| First Author | Wang H | Year | 2017 |
| Journal | Sci Rep | Volume | 7 |
| Issue | 1 | Pages | 14360 |
| PubMed ID | 29084995 | Mgi Jnum | J:256633 |
| Mgi Id | MGI:6109082 | Doi | 10.1038/s41598-017-14307-x |
| Citation | Wang H, et al. (2017) Proprotein convertase subtilisin/kexin type 9 (PCSK9) Deficiency is Protective Against Venous Thrombosis in Mice. Sci Rep 7(1):14360 |
| abstractText | The effect of lipid lowering on the incidence of deep venous thrombosis (DVT) is controversial. The purpose of this study was to determine the effect of proprotein convertase subtilisin/kexin type 9 (PCSK9) deficiency on development of DVT in mice. Pcsk9 deficient (pcsk9 (-/-)) and wild-type (WT) littermates underwent partial inferior vena cava (IVC) ligation to induce venous thrombosis. 48 hours following IVC ligation, IVC thrombosis was evident in 60% of WT mice and 25% of pcsk9 (-/-) mice (p < 0.05).

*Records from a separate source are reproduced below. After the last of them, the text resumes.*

(* ===== verification/MetricsUptime.v ===== *)
(** * Uptime parser ([src/src/metrics/uptime.rs]) *)

From S2P Require Import Prelude RustStr RustFloat RustFloatFacts MetricsError.

Local Open Scope Z_scope.

Definition PROC_UPTIME : str := lit "/proc/uptime".

Definition parse_uptime_seconds (input : str) : result ParseError Z :=
  raw ← ok_or (split_whitespace input !! 0%nat)
          (ParseError_new PROC_UPTIME (lit "the uptime value is missing"));
  seconds ← ok_or (parse_f64 raw)
              (ParseError_new PROC_UPTIME (lit "the uptime value is not a number"));
  if negb (is_finite seconds) || is_sign_negative seconds
  then Err (ParseError_new PROC_UPTIME (lit "the uptime value must be finite and non-negative"))
  else if f64_leb (f64_of_Z u64_max) seconds
  then Err (ParseError_new PROC_UPTIME (lit "the uptime value exceeds u64 seconds"))
  else Ok (f64_as_u64 (f64_trunc seconds)).

Lemma take_digits_app ds c rest :
  Forall (fun c => is_ascii_digit c = true) ds -> is_ascii_digit c = false ->
  take_digits (ds ++ c :: rest) = (ds, c :: rest).
Proof.
  intros Hds Hc. induction Hds as [|d ds Hd _ IH]; simpl; [by rewrite Hc|]. by rewrite Hd, IH.
Qed.

Lemma take_digits_all ds : Forall (fun c => is_ascii_digit c = true) ds -> take_digits ds = (ds, []).
Proof. induction 1 as [|d ds Hd _ IH]; simpl; [done|]. by rewrite Hd, IH. Qed.

(** The kernel's format: seconds and hundredths. *)
Definition hundredths (n f : Z) : str := to_string n ++ 46 :: [48 + f / 10; 48 + f mod 10].

Lemma word_hundredths n f : 0 <= f < 100 -> word (hundredths n f).
Proof.
  intros Hf. destruct (word_to_string n) as [Hne Hn]. unfold hundredths. split.
  - by destruct (to_string n).
  - apply none_app. split; [done|].
    assert (0 <= f / 10 < 10) by (split; [apply Z.div_pos|apply Z.div_lt_upper_bound]; lia).
    pose proof (Z.mod_pos_bound f 10 ltac:(lia)). unfold is_whitespace.
    repeat constructor; unfold is_whitespace; lia.
Qed.

Lemma parse_f64_hundredths n f :
  0 <= n -> 0 <= f < 100 -> parse_f64 (hundredths n f) = Some (f64_of_decimal false (n * 100 + f) (-2)).
Proof.
  intros Hn Hf. unfold hundredths.
  pose proof (to_string_digits n Hn) as Hd. pose proof (to_string_value n Hn) as Hv.
  destruct (word_to_string n) as [Hne _].
  assert (0 <= f / 10 < 10) by (split; [apply Z.div_pos|apply Z.div_lt_upper_bound]; lia).
  pose proof (Z.mod_pos_bound f 10 ltac:(lia)). pose proof (Z.div_mod f 10 ltac:(lia)).
  assert (Forall (fun c => is_ascii_digit c = true) [48 + f / 10; 48 + f mod 10]) as Hfd
    by (unfold is_ascii_digit; repeat constructor; lia).
  assert (parse_decimal false (to_string n ++ 46 :: [48 + f / 10; 48 + f mod 10])
          = Some (f64_of_decimal false (n * 100 + f) (-2))) as Hdec.
  { unfold parse_decimal. rewrite take_digits_app by done. rewrite Z.eqb_refl.
    rewrite take_digits_all by done.
    destruct (to_string n) as [|c ds] eqn:E; [done|]. rewrite <-E in *. cbn [is_empty app].
    replace (is_empty (to_string n ++ [48 + f / 10; 48 + f mod 10])) with false by by rewrite E.
    cbn [parse_exponent mbind option_bind length]. do 2 f_equal.
    unfold digits_value. rewrite fold_left_app, Hv. cbn [fold_left]. lia. }
  destruct (to_string n) as [|c ds] eqn:E; [done|].
  apply Forall_cons in Hd as [Hc _]. unfold is_ascii_digit in Hc.
  cbn [app] in *. unfold parse_f64.
  replace (c =? 45) with false by lia. replace (c =? 43) with false by lia.
  cbn [is_empty]. by rewrite Hdec.
Qed.

(** The whole seconds of the kernel's uptime are exact, for every
    uptime below [2^44] seconds: decimal parsing, the conversion to a float and
    the truncation together lose no second. *)
Theorem parse_uptime_exact (n f : Z) (rest : list str) :
  0 <= n < 2 ^ 44 -> 0 <= f < 100 -> Forall word rest ->
  parse_uptime_seconds (hundredths n f ++ spaced rest) = Ok n.
Proof.
  intros Hn Hf Hrest. unfold parse_uptime_seconds.
  rewrite split_whitespace_spaced_after by (done || by apply word_hundredths).
  cbn [lookup list_lookup ok_or mbind result_bind].
  rewrite parse_f64_hundredths by lia. cbn [ok_or mbind result_bind].
  destruct (f64_of_hundredths n f Hn Hf) as [Hx HV].
  set (x := f64_of_decimal false (n * 100 + f) (-2)) in *.
  destruct (nnf_is_finite x Hx) as [-> ->]. cbn [negb orb].
  replace (f64_leb (f64_of_Z u64_max) x) with false.
  - by rewrite (f64_trunc_as_u64 x n) by (done || lia).
  - symmetry. pose proof scale_pos.
    destruct (f64_of_Z_exact (2 ^ 44) ltac:(lia)) as [H44 V44].
    destruct (pow2_nnf 64 ltac:(lia)) as (hi & Hhi & Vhi).
    destruct (f64_of_Z_between u64_max (f64_of_Z (2 ^ 44)) hi
                ltac:(unfold u64_max; lia) H44 Hhi) as [Hm [Hlo _]].
    + rewrite V44, Vhi. unfold u64_max.
      replace (sv 1 64) with (2 ^ 64 * scale)
        by (rewrite <-sv_scale, <-(Z.mul_1_l (2 ^ 64)), sv_shift by lia; done).
      split; apply Z.mul_le_mono_nonneg_r; lia.
    + rewrite (f64_leb_V _ _ Hm Hx). apply Z.leb_gt.
      assert ((n + 1) * scale <= 2 ^ 44 * scale) by (apply Z.mul_le_mono_nonneg_r; lia). lia.
Qed.

Lemma parse_uptime_exact_witness :
  parse_uptime_seconds (lit "12345.99 6789.01") = Ok 12345.
Proof.
  apply (parse_uptime_exact 12345 99 [lit "6789.01"]); [lia..|].
  repeat constructor; done.
Defined.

Analysis of IVC thrombosis revealed greater thrombus weight, length, myeloid cell recruitment, and more neutrophil extracellular trap formation (NETs) in WT compared to pcsk9 (-/-) mice. Intravital microscopy performed two hours following partial IVC ligation revealed that leukocyte firm attachment was increased in WT mice compared to mice undergoing a sham operation, however leukocyte attachment was reduced in pcsk9 (-/-) mice compared to WT mice. In conclusion, deficiency of PCSK9 is associated with protection from venous thrombosis. This protection is associated with reduced leukocyte recruitment and NET formation at the site of thrombosis. |